The Lurie Institute was founded in 2007 with a donation from the Nancy Lurie Marx Family Foundation, a private foundation which conducts research on autism. According to its website, the institute focuses its research on disability policy in the United States with an emphasis on autism, analyzing policy options for achieving the broadest integration of persons with disabilities into the mainstream of U.S. society. The institute also strives to include the voices of those with disabilities in their work.
“We disseminate information about the research that we do, we develop training programs, and we also do webinars, all with the overall goals of improving the lives of people with disabilities,”
said Monika Mitra, the Interim Director of The Lurie Institute.
The institute conducts research with principal investigators (PI’s) at universities—including Northeastern University, University of Minnesota and University of Michigan—who have specializations in a variety of disabilities. When the Principal Investigators at Lurie become interested in a specific project, they gather a team of professionals across the country to apply for the grant and follow the project.
“It’s like staging a play, in a way,” Mitra said. “You want to have the right people represent the right characters. We want to make sure the right people are doing the research.”
The institute’s research specialization is cross-disability, meaning that they study people with autism, people with intellectual disabilities, developmental, physical and sensory disabilities. It employs 12 full-time positions and eight part-time positions, including research fellows, visiting scholars, postdoctoral and graduate and undergraduate students.
Since October, the National Research Center for Parents with Disabilities, a center within The Lurie Institute, has been conducting a research study with the purpose of understanding pregnancy outcomes, experiences and barriers to care for women who are deaf and hard of hearing.
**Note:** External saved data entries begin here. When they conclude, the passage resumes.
Lemma release_stmt_wp nm a s :
  active s a → a ≠ Idle → IsAbortedTransactionBlockState s = false →
  xwp (ReleaseSavepoint nm) (λ _ s', ready_for a (TRANS_STMT_RELEASE nm) s') (fails_as a (TRANS_STMT_RELEASE nm)) s.
Proof using HFire.
  intros Ha Hne Hab. unfold ReleaseSavepoint. xstep. xstep. unfold no_such_savepoint. destruct a as [|sps|sps]; [done| |].
  - pose proof Ha as (Hl & Hw & <- & Hc). rewrite (live_in_block s Hl).
    destruct (parents s) as [|p r] eqn:Ep; [xstep; by apply fails_here|]. unfold find_savepoint.
    change (current s :: parents s) with (stack s). pose proof (find_savepoint_name nm _ Hw) as Hf.
    destruct (list_find _ (stack s)) as [[i t]|]; [|xstep; by apply fails_here]. destruct Hf as (Hf & Hi & Hn & Hlen).
    rewrite (wf_level _ _ _ Hw Hi), (wf_level _ 0 (current s) Hw eq_refl). cbn [negb Z.eqb].
    eapply xwp_mono; [by apply (release_loop_wp i s [] (stack s))|cbv beta|done].
    intros _ s1 (l' & E1 & He & Hre & Hc1). cbn [app] in E1. destruct (reblock_wf _ _ Hre Hw) as [Hw1 _].
    exists (Live (drop (S i) (savepoints (stack s)))), (Failed (drop (S i) (savepoints (stack s)))).
    split; [by constructor|]. split; [by constructor|]. apply (ready_ends (Live _)). unfold ending_as. rewrite E1, Hc1. done.
  - exfalso. unfold IsAbortedTransactionBlockState in Hab. destruct Ha as (_ & Hb & _). rewrite Hb in Hab.
    by destruct (parents s).
Qed.

Lemma rollback_to_stmt_wp nm a s :
  active s a → a ≠ Idle →
  xwp (RollbackToSavepoint nm) (λ _ s', ready_for a (TRANS_STMT_ROLLBACK_TO nm) s') (fails_as a (TRANS_STMT_ROLLBACK_TO nm)) s.
Proof using.
  clear HFire. intros Ha Hne.
  assert (∃ sps, (a = Live sps ∨ a = Failed sps) ∧ in_block (stack s) ∧ wf_stack (stack s) ∧ savepoints (stack s) = sps ∧
    committed_xid s = InvalidTransactionId) as (sps & Hor & Hin & Hw & <- & Hc).
  { destruct a as [|sps|sps]; [done| |]; exists sps.
    - destruct Ha as (Hl & Hw & Hs & Hc). split; [by left|]. split; [by left|done].
    - pose proof (active_failed _ _ Ha) as Hf. destruct Ha as (_ & _ & _ & Hw & Hs & Hc). split; [by right|]. split; [by right|done]. }
  assert (xwp match find_savepoint nm s with
      | None => no_such_savepoint
      | Some (i, target) =>
          if negb (savepointLevel target =? savepointLevel (current s)) then no_such_savepoint else rollback_loop i 0
      end (λ _ s', ready_for a (TRANS_STMT_ROLLBACK_TO nm) s') (fails_as a (TRANS_STMT_ROLLBACK_TO nm)) s) as H.
  { unfold find_savepoint, no_such_savepoint. change (current s :: parents s) with (stack s).
    pose proof (find_savepoint_name nm _ Hw) as Hf.
    destruct (list_find _ (stack s)) as [[i t]|]; [|xstep; by apply fails_here]. destruct Hf as (Hf & Hi & Hn & Hlen).
    rewrite (wf_level _ _ _ Hw Hi), (wf_level _ 0 (current s) Hw eq_refl). cbn [negb Z.eqb].
    eapply xwp_mono; [apply (rollback_loop_wp i s [] (stack s) t); try done|cbv beta|done].
    { destruct Hin; [apply live_half; [done|lia]|apply failed_half; [done|lia]]. }
    intros _ s1 (l' & E1 & Hu & Hc1). cbn [app] in E1.
    assert (name t :: drop (S i) (savepoints (stack s)) = drop i (savepoints (stack s))) as Ed.
    { unfold find_name in Hf. destruct (list_find _ (savepoints (stack s))) as [[j x]|] eqn:Efn; [|done].
      injection Hf as ->. apply list_find_Some in Efn as (Hj & -> & _). rewrite Hn. symmetry. by apply drop_S. }
    rewrite Ed in Hu. exists (Live (drop i (savepoints (stack s)))), (Failed (drop (S i) (savepoints (stack s)))).
    split; [by eapply does_rollback_to|]. split; [by eapply errs_rollback_to|].
    apply ready_unwinds; [by rewrite E1|intros _; by rewrite Hc1]. }
  unfold RollbackToSavepoint. xstep. xstep.
  destruct Hin as [Hl|(_ & Hb & _)]; [rewrite (live_in_block s Hl)|rewrite Hb]; (destruct (parents s);
    [unfold no_such_savepoint; xstep; by apply fails_here|exact H]).
Qed.

Definition tame_stmt (q : stmt) : Prop := match q with OtherStmt body => tame body | _ => True end.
The project is studying all stages of pregnancy, including before, during, childbirth and postpartum. The institute is researching the project in conjunction with Dr. Michael M. McKee, a health researcher at University of Michigan Medical School who has also experienced hearing loss.
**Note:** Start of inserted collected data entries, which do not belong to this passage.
Lemma search_page_consistent s a minv :
  fsm_ok BLCKSZ s → fsm_consistent s → valid_addr BLCKSZ a → 0 < minv →
  ∃ slot mx s', search_page BLCKSZ interfere minv a s = Ret ((slot, mx), s') ∧ fsm_ok BLCKSZ s' ∧
    fsm_consistent s' ∧ len s' = len s ∧ (∀ a', valid_addr BLCKSZ a' → same_page s s' a') ∧
    (slot = -1 ∧ pmax s a < minv ∨ 0 ≤ slot < Sl ∧ phys a < len s ∧ minv ≤ cat BLCKSZ s a slot).
Proof using HB Hint.
  intros Hok Hcons Ha Hmin. pose proof (page_blcksz_ok BLCKSZ HB) as HB'.
  destruct (readbuf_false BLCKSZ HB s a Hok Ha) as (s1 & Hrd & Hok1 & Hf1). unfold search_page.
  rewrite (bind_Ret _ _ _ _ _ Hrd).
  assert (∀ a', same_page s s1 a') as Hsame1
    by (intros a'; split; [intros slot; unfold cat|unfold pmax]; by rewrite Hf1).
  assert (trees s1) as Ht1 by (unfold trees; rewrite Hf1; apply Hcons).
  destruct (Z.ltb_spec (phys a) (len s)) as [L|L].
  2: { exists (-1), 0, s1. split; [done|]. split; [done|].
       split; [by apply (consistent_same s); [done|done|by rewrite Hf1|]|]. split; [by rewrite Hf1|].
       split; [done|]. left. by rewrite pmax_end by done. }
  destruct (page_lookup BLCKSZ HB s1 a Hok1 Ha) as (p & Hget & Hp & Hlook & Hcat); [by rewrite Hf1|].
  rewrite (bind_Ret _ _ _ _ _ Hget).
  assert (tree_ok BLCKSZ p) as Htp by (eapply Forall_lookup_1; [exact Ht1|exact Hlook]).
  destruct (fsm_search_avail_spec BLCKSZ HB' interfere p minv (level a =? FSM_BOTTOM_LEVEL) false)
    as (slot & p1 & dirty & Hsr & Hp1 & Hcase & _ & Hkeep); [done|done|lia|].
  destruct (Hkeep Htp) as [-> Hnodes].
  rewrite (bind_Ret _ _ _ (slot, p1, false) s1) by (unfold lift; by rewrite Hsr). cbv beta iota.
  set (s2 := mkFsm (fork_exists s1) (<[Z.to_nat (phys a) := p1]> (fork s1)) (smgr_fsm_nblocks s1)).
  rewrite (bind_Ret _ _ _ tt s2) by done.
  pose proof (fsm_ok_write BLCKSZ s1 a p1 Hok1 Hp1) as Hok2. fold s2 in Hok2.
  assert (len s2 = len s) as Hlen by (unfold s2; cbn; by rewrite length_insert, Hf1).
  assert (∀ a', valid_addr BLCKSZ a' → same_page s s2 a') as Hsame.
  { intros a' Ha'. eapply same_page_trans; [apply Hsame1|].
    destruct (decide (a' = a)) as [->|Hne]; [|by apply (write_same s1 s2 a a' p1)].
    destruct (logical_to_physical_spec BLCKSZ HB a Ha) as [_ ?].
    assert (fork s2 !! Z.to_nat (phys a) = Some p1) as Hlook'
      by (apply list_lookup_insert_eq; rewrite Hf1; lia).
    split; [intros sl; unfold cat|unfold pmax]; rewrite Hlook, Hlook'; unfold avail; by rewrite Hnodes. }
  assert (trees s2) as Ht2.
  { apply Forall_insert; [exact Ht1|]. unfold tree_ok. rewrite Hnodes. exact Htp. }
  assert (fsm_consistent s2) as Hcons2 by by apply (consistent_same s).
  destruct Hcase as [[-> Hroot]|(Hs & Hge & _)].
  - cbn [Z.eqb Pos.eqb]. unfold fsm_get_max_avail.
    pose proof (sizes BLCKSZ HB') as (? & ? & ? & ?).
    erewrite bind_Ret by (unfold lift; by rewrite (nodes_get BLCKSZ) by (done || lia)).
    exists (-1), (wd (fp_nodes p1) 0), s2. do 4 (split; [done|]). split; [done|]. left.
    split; [done|]. rewrite Hnodes in Hroot. unfold pmax. by rewrite <- Hf1, Hlook.
  - destruct (Z.eqb_spec slot (-1)); [lia|]. exists slot, 0, s2. do 4 (split; [done|]). split; [done|].
    right. split; [done|]. split; [done|]. rewrite <- (proj1 (Hsame1 a)), Hcat.
    unfold avail in *. by rewrite Hnodes in Hge.
Qed.

(** Below a page whose maximum is large enough there is a block. *)
Lemma search_loop_found minv fuel restarts a s :
  0 < minv → fsm_ok BLCKSZ s → fsm_consistent s → valid_addr BLCKSZ a → minv ≤ pmax s a →
  level a < Z.of_nat fuel →
  ∃ b s', search_loop BLCKSZ interfere fuel minv restarts a s = Ret (b, s') ∧
          0 ≤ b < InvalidBlockNumber ∧ minv ≤ recorded BLCKSZ s b.
Proof using HB Hint.
  intros Hmin. revert a s. induction fuel as [|fuel IH]; intros a s Hok Hcons Ha Hge Hfuel;
    [destruct Ha; lia|].
  cbn [search_loop].
  destruct (search_page_consistent s a minv Hok Hcons Ha Hmin)
    as (slot & mx & s1 & Hrun & Hok1 & Hcons1 & Hlen1 & Hsame & [[-> Hlt]|(Hslot & Hlt & Hcat)]); [lia|].
  rewrite (bind_Ret _ _ _ _ _ Hrun). cbv beta iota.
  destruct (Z.eqb_spec slot (-1)); [lia|]. cbn [negb].
  destruct (Z.eqb_spec (level a) FSM_BOTTOM_LEVEL) as [E|E]; unfold FSM_BOTTOM_LEVEL in E.
  - destruct a as [la pa]; cbn in E; subst la.
    destruct (leaf_blocks BLCKSZ HB s pa slot) as (Hblk & Hb & Hdiv & Hmod); [done|done|lia|done|].
    exists (pa * Sl + slot), s1. unfold lift. rewrite Hblk. split; [done|]. split; [done|].
    unfold recorded. by rewrite Hdiv, Hmod.
  - assert (0 < level a) as Hl by (destruct Ha; lia).
    destruct (get_child_spec BLCKSZ HB a slot Ha Hl Hslot) as (Hgc & Hcv & _).
    rewrite (bind_Ret _ _ _ (child a slot) s1) by (unfold lift; by rewrite Hgc).
    destruct (IH (child a slot) s1) as (b & s2 & Hrun2 & Hb & Hrec); [done|done|done| |cbn; lia|].
    { rewrite (proj2 (Hsame (child a slot) Hcv)). by rewrite <- (proj2 Hcons a Ha Hl Hlt slot Hslot). }
    exists b, s2. split; [done|]. split; [done|]. unfold recorded in *.
    rewrite <- (proj1 (Hsame (mkAddr 0 (b / Sl)) ltac:(apply leaf_addr_valid; [done|
      unfold is_uint; change InvalidBlockNumber with (2 ^ 32 - 1) in Hb; lia]))). done.
Qed.

(** No page has a larger maximum than the root page. *)
Lemma pmax_root s a :
  fsm_ok BLCKSZ s → fsm_consistent s → valid_addr BLCKSZ a → pmax s a ≤ pmax s (FSM_ROOT_ADDRESS BLCKSZ).
Proof using HB.
  intros Hok Hcons. pose proof (fsm_sizes BLCKSZ HB) as (HS & HD & _).
  remember (Z.to_nat (D - 1 - level a)) as n eqn:Hn. revert a Hn.
  induction n as [|n IH]; intros a Hn Ha.
  - assert (level a = D - 1) as El by (destruct Ha; lia). destruct Ha as [_ Hp]. rewrite El in Hp.
    replace (D - 1 - (D - 1)) with 0 in Hp by lia. change (Sl ^ 0) with 1 in Hp.
    destruct a as [la pa]; cbn in *. subst la. by replace pa with 0 by lia.
  - assert (level a < D - 1) as Hl by lia.
    destruct (get_parent_spec BLCKSZ HB a Ha Hl) as (_ & Hpv & Hps & Hbef).
    set (parent := mkAddr _ _) in *. specialize (IH parent ltac:(cbn; lia) Hpv).
    destruct (Z_lt_le_dec (phys a) (len s)) as [L|L].
    2: { rewrite pmax_end by done. pose proof (pmax_uint8 s (FSM_ROOT_ADDRESS BLCKSZ) Hok).
         unfold is_uint in *. lia. }
    pose proof (physical_lt BLCKSZ HB _ _ Hpv Ha Hbef) as Hlt.
    assert (0 < level parent) as Hpl by (destruct Ha; cbn; lia).
    pose proof (proj2 Hcons parent Hpv Hpl ltac:(lia) _ Hps) as Hc.
    assert (child parent (logpageno a mod Sl) = a) as Hca.
    { unfold child. cbn. rewrite Z.mul_comm, <- Z.div_mod, Z.add_simpl_r by lia. by destruct a. }
    rewrite Hca in Hc. rewrite <- Hc. etransitivity; [|exact IH].
    destruct (page_lookup BLCKSZ HB s parent Hok Hpv) as (p & _ & Hp & Hlook & Hcat); [lia|].
    rewrite Hcat. unfold pmax. rewrite Hlook.
    apply (root_max BLCKSZ (page_blcksz_ok BLCKSZ HB) p Hp); [|done].
    eapply Forall_lookup_1; [exact (proj1 Hcons)|exact Hlook].
Qed.

Lemma recorded_root s b :
  fsm_ok BLCKSZ s → fsm_consistent s → is_uint 32 b →
  recorded BLCKSZ s b ≤ pmax s (FSM_ROOT_ADDRESS BLCKSZ).
Proof using HB.
  intros Hok Hcons Hb. destruct (get_location_spec BLCKSZ HB b Hb) as (_ & Hv & Hm).
  etransitivity; [|by apply (pmax_root s (mkAddr 0 (b / Sl)))]. unfold recorded.
  destruct (Z_lt_le_dec (phys (mkAddr 0 (b / Sl))) (len s)) as [L|L].
  2: { rewrite cat_end, pmax_end by done. lia. }
  destruct (page_lookup BLCKSZ HB s _ Hok Hv L) as (p & _ & Hp & Hlook & Hcat).
  rewrite Hcat. unfold pmax. rewrite Hlook.
  apply (root_max BLCKSZ (page_blcksz_ok BLCKSZ HB) p Hp); [|done].
  eapply Forall_lookup_1; [exact (proj1 Hcons)|exact Hlook].
Qed.

Lemma fsm_search_consistent minv s :
  0 < minv → fsm_ok BLCKSZ s → fsm_consistent s →
  ∃ b s', fsm_search BLCKSZ interfere minv s = Ret (b, s') ∧
    (b = InvalidBlockNumber ∧ (∀ b', is_uint 32 b' → recorded BLCKSZ s b' < minv) ∨
     0 ≤ b < InvalidBlockNumber ∧ minv ≤ recorded BLCKSZ s b).
Proof using HB Hint.
  intros Hmin Hok Hcons. pose proof (fsm_sizes BLCKSZ HB) as (HS & HD & _).
  pose proof (root_valid BLCKSZ HB) as Hrv. unfold fsm_search.
  set (root := FSM_ROOT_ADDRESS BLCKSZ) in *.
  assert (level root = D - 1) as Hrl by done.
  destruct (Z_lt_le_dec (pmax s root) minv) as [Hlt|Hge].
  2: { destruct (search_loop_found minv (Z.to_nat (10003 * D)) 0 root s) as (b & s' & Hrun & Hb);
         [done|done|done|done|done|lia|].
       exists b, s'. split; [done|]. by right. }
  destruct (search_page_consistent s root minv Hok Hcons Hrv Hmin)
    as (slot & mx & s1 & Hrun & _ & _ & _ & _ & [[-> _]|(Hslot & Hlen & Hcat)]).
  2: { rewrite (proj2 Hcons root Hrv ltac:(lia) Hlen slot Hslot) in Hcat.
       pose proof (pmax_root s (child root slot) Hok Hcons) as Hle. fold root in Hle.
       specialize (Hle (child_valid root slot Hrv ltac:(lia) Hslot)). lia. }
  exists InvalidBlockNumber, s1. split.
  - replace (Z.to_nat (10003 * D)) with (S (Z.to_nat (10003 * D - 1))) by lia. cbn [search_loop].
    rewrite (bind_Ret _ _ _ _ _ Hrun). cbv beta iota. cbn [Z.eqb Pos.eqb negb].
    unfold FSM_ROOT_LEVEL. by rewrite Hrl, Z.eqb_refl.
  - left. split; [done|]. intros b' Hb'. pose proof (recorded_root s b' Hok Hcons Hb') as H.
    fold root in H. lia.
Qed.
End complete.
End vacuum.

(** ** Properties *)

(** A category that meets the request stands for enough bytes. *)
Lemma cat_suffices BLCKSZ n cn c :
  fsm_blcksz_ok BLCKSZ → 0 ≤ n ≤ MaxFSMRequestSize BLCKSZ →
  fsm_space_needed_to_cat BLCKSZ n = Ret cn → cn ≤ c ≤ 255 → n ≤ fsm_space_cat_to_avail BLCKSZ c.
Proof.
  intros HB Hn. rewrite (needed_to_cat_spec BLCKSZ HB n) by lia.
  destruct (Z.ltb_spec (MaxFSMRequestSize BLCKSZ) n); [lia|]. intros [= <-] Hc.
  pose proof (cat_sizes BLCKSZ HB) as (? & ? & ? & ?). unfold fsm_space_cat_to_avail.
  destruct (Z.eqb_spec c 255); [lia|]. set (st := FSM_CAT_STEP BLCKSZ) in *.
  pose proof (Z.div_mod (n + st - 1) st ltac:(lia)). pose proof (Z.mod_pos_bound (n + st - 1) st ltac:(lia)).
  nia.
Qed.

Lemma fsm_blcksz_1024 : fsm_blcksz_ok 1024.
Proof. by exists 10. Qed.
Definition no_map : Fsm := mkFsm false [] InvalidBlockNumber.
Lemma no_map_ok : fsm_ok 1024 no_map.
Proof. split; [constructor|done|by left|vm_compute; done]. Qed.

(** The categories are sound: a page recorded with [avail] free bytes whose
    category meets that of a request has at least the bytes requested, the value
    read back never exceeds the true one, a page with [MaxFSMRequestSize] bytes
    meets every request, a page with a step more than the request meets it below
    the two top categories, and a larger request is an error. *)
Theorem fsm_categories_sound (BLCKSZ avail needed : Z) :
  fsm_blcksz_ok BLCKSZ → 0 ≤ avail < BLCKSZ → 0 ≤ needed →
  ∃ ca, fsm_space_avail_to_cat BLCKSZ avail = Ret ca ∧ 0 ≤ ca ≤ 255 ∧
    fsm_space_cat_to_avail BLCKSZ ca ≤ avail ∧
    (MaxFSMRequestSize BLCKSZ < needed →
     fsm_space_needed_to_cat BLCKSZ needed = Ereport ERRCODE_INTERNAL_ERROR) ∧
    (needed ≤ MaxFSMRequestSize BLCKSZ →
     ∃ cn, fsm_space_needed_to_cat BLCKSZ needed = Ret cn ∧ 1 ≤ cn ≤ 255 ∧
       (cn ≤ ca → needed ≤ avail) ∧
       (MaxFSMRequestSize BLCKSZ ≤ avail → cn ≤ ca) ∧
       (needed + FSM_CAT_STEP BLCKSZ ≤ avail → needed ≤ 254 * FSM_CAT_STEP BLCKSZ → cn ≤ ca)).
Proof.
  intros HB Ha Hn. pose proof (cat_sizes BLCKSZ HB) as (? & ? & ? & ?).
  rewrite (avail_to_cat_spec BLCKSZ HB), (needed_to_cat_spec BLCKSZ HB) by lia.
  set (st := FSM_CAT_STEP BLCKSZ) in *. set (mx := MaxFSMRequestSize BLCKSZ) in *.
  pose proof (Z.div_mod avail st ltac:(lia)). pose proof (Z.mod_pos_bound avail st ltac:(lia)).
  pose proof (Z.div_pos avail st ltac:(lia) ltac:(lia)).
  pose proof (Z.div_mod (needed + st - 1) st ltac:(lia)).
  pose proof (Z.mod_pos_bound (needed + st - 1) st ltac:(lia)).
  eexists. split; [reflexivity|]. split; [destruct (mx <=? avail); lia|].
  split; [|split].
  - unfold fsm_space_cat_to_avail. fold st mx.
    destruct (Z.leb_spec mx avail); [done|]. rewrite (proj2 (Z.eqb_neq _ 255)) by lia. nia.
  - intros Hlt. by rewrite (proj2 (Z.ltb_lt _ _)) by lia.
  - intros Hle. rewrite (proj2 (Z.ltb_ge mx needed)) by lia. eexists. split; [reflexivity|].
    split; [lia|]. split; [|split].
    + destruct (Z.leb_spec mx avail); [lia|]. nia.
    + intros Hm. rewrite (proj2 (Z.leb_le _ _)) by done. lia.
    + intros Hs H254. destruct (Z.leb_spec mx avail); [lia|].
      assert ((needed + st - 1) / st ≤ avail / st) by (apply Z.div_le_mono; lia).
      assert ((needed + st - 1) / st < 255) by (apply Z.div_lt_upper_bound; lia).
      assert (1 ≤ avail / st) by (apply Z.div_le_lower_bound; lia). lia.
Qed.

Lemma fsm_categories_sound_witness :
  ∃ ca, fsm_space_avail_to_cat 8192 8159 = Ret ca ∧ ca = 254 ∧
        fsm_space_needed_to_cat 8192 8160 = Ret 255.
Proof.
  destruct (fsm_categories_sound 8192 8159 8160) as (ca & Hca & _ & _ & _ & Hn);
    [by exists 13|done|done|].
  destruct Hn as (cn & Hcn & _); [done|].
  exists ca. split; [exact Hca|]. vm_compute in Hca. injection Hca as <-. split; reflexivity.
Defined.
“We looked at the literature and found that there was very little to nonexistent research on really knowing what are the disparities and what are the experiences of women who are pregnant and deaf. Do they face communication barriers? Are their differences in their pregnancy outcomes? We found that even globally, the research is almost nonexistent,” Mitra said.
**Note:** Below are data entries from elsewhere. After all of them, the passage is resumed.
(* ===== verification/Int.v ===== *)
(** * Integers

    The integer types of SQL: [backend/utils/adt/int.c] (smallint, integer),
    [backend/utils/adt/int8.c] (bigint) and the conversions to and from text of
    [backend/utils/adt/numutils.c].  Values are kept at their width: signed arithmetic
    wraps around, as the server is compiled for it, and the overflow tests of the code are
    proved to find exactly the results that do not fit.

    The one quotient of two integers that does not fit, of the least integer by -1, is up to
    the machine: [division_overflow] is a parameter. *)

From S2P Require Import Prelude.

(** ** Shared by the operators *)

Definition INT_MIN (w : Z) : Z := - 2 ^ (w - 1).
Definition INT_MAX (w : Z) : Z := 2 ^ (w - 1) - 1.
Definition SHRT_MIN : Z := INT_MIN 16.
Definition SHRT_MAX : Z := INT_MAX 16.

Definition SAMESIGN (a b : Z) : bool := Bool.eqb (a <? 0) (b <? 0).

Definition out_of_range {A} : outcome A := Ereport ERRCODE_NUMERIC_VALUE_OUT_OF_RANGE.
Definition division_by_zero {A} : outcome A := Ereport ERRCODE_DIVISION_BY_ZERO.
(** [if (bad) ereport(...); PG_RETURN(result)] *)
Definition unless (bad : bool) (result : Z) : outcome Z := if bad then out_of_range else Ret result.

(** What the machine does with the least integer divided by -1: most produce it again, some
    produce zero, and others raise SIGFPE, which [FloatExceptionHandler] turns into an error. *)
Inductive division_overflow := Wraps | Zero | Traps.
#[global] Instance division_overflow_eq_dec : EqDecision division_overflow.
Proof. solve_decision. Defined.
Through collecting data, the project has found that parents with disabilities are more likely to have their children removed by the child welfare system and have their parental rights terminated. As the project proceeds, McKee is working to interview deaf and hard-of-hearing women in four locations across the country, hoping to understand the experience of women in different stages of pregnancy or potential parenting.
“Throughout the institute’s interviews with disabled women, they found that the women felt more pressure to be a better parent than others because they feel constantly judged,” Mitra said.
The institution also has looked at state legislation to support parents with disabilities and often presents their research to policy makers. On their website, a color coded map shows which states are passing and pending legislation.
“What we’re trying to do through this is train stakeholders through all of the states to train child welfare professionals and social workers, so they can be aware of their rights and responsibilities in protecting the rights of parents with disabilities,” Mitra said.
Lurie also conducts Health Needs Assessments that work to understand the needs of people of color with disabilities in select states. Using community forums, key informant interviews, analysis of existing survey data and community surveys, the project conducted the assessments of ethnic, racial and linguistic minority communities. After conducting the assessments in Massachusetts, the Office of Minority Health, an organization of the Food and Drug Administration, gave a grant to the institute in September to conduct Health Needs Assessments in Connecticut and Rhode Island as well, which are currently underway.
“The healthcare system is inaccessible in every possible way, and disability is not seen as an issue of diversity. Slowly it is becoming more of an issue, but there is a marginalization of disability, even in the most progressive spaces. We need to realize it is an issue of diversity. It needs to be integrated, it needs to be included, it needs to be recognized,” Mitra said.
While working the Department of Public Health, Mitra became passionate and deeply involved in disability research.
“I looked at the disparities between people with disabilities and people without disabilities, and I realized that it’s not something that’s discussed. It’s not in the papers and it’s not in conversations. The disparities are so significant and so great and are in any and every facet.”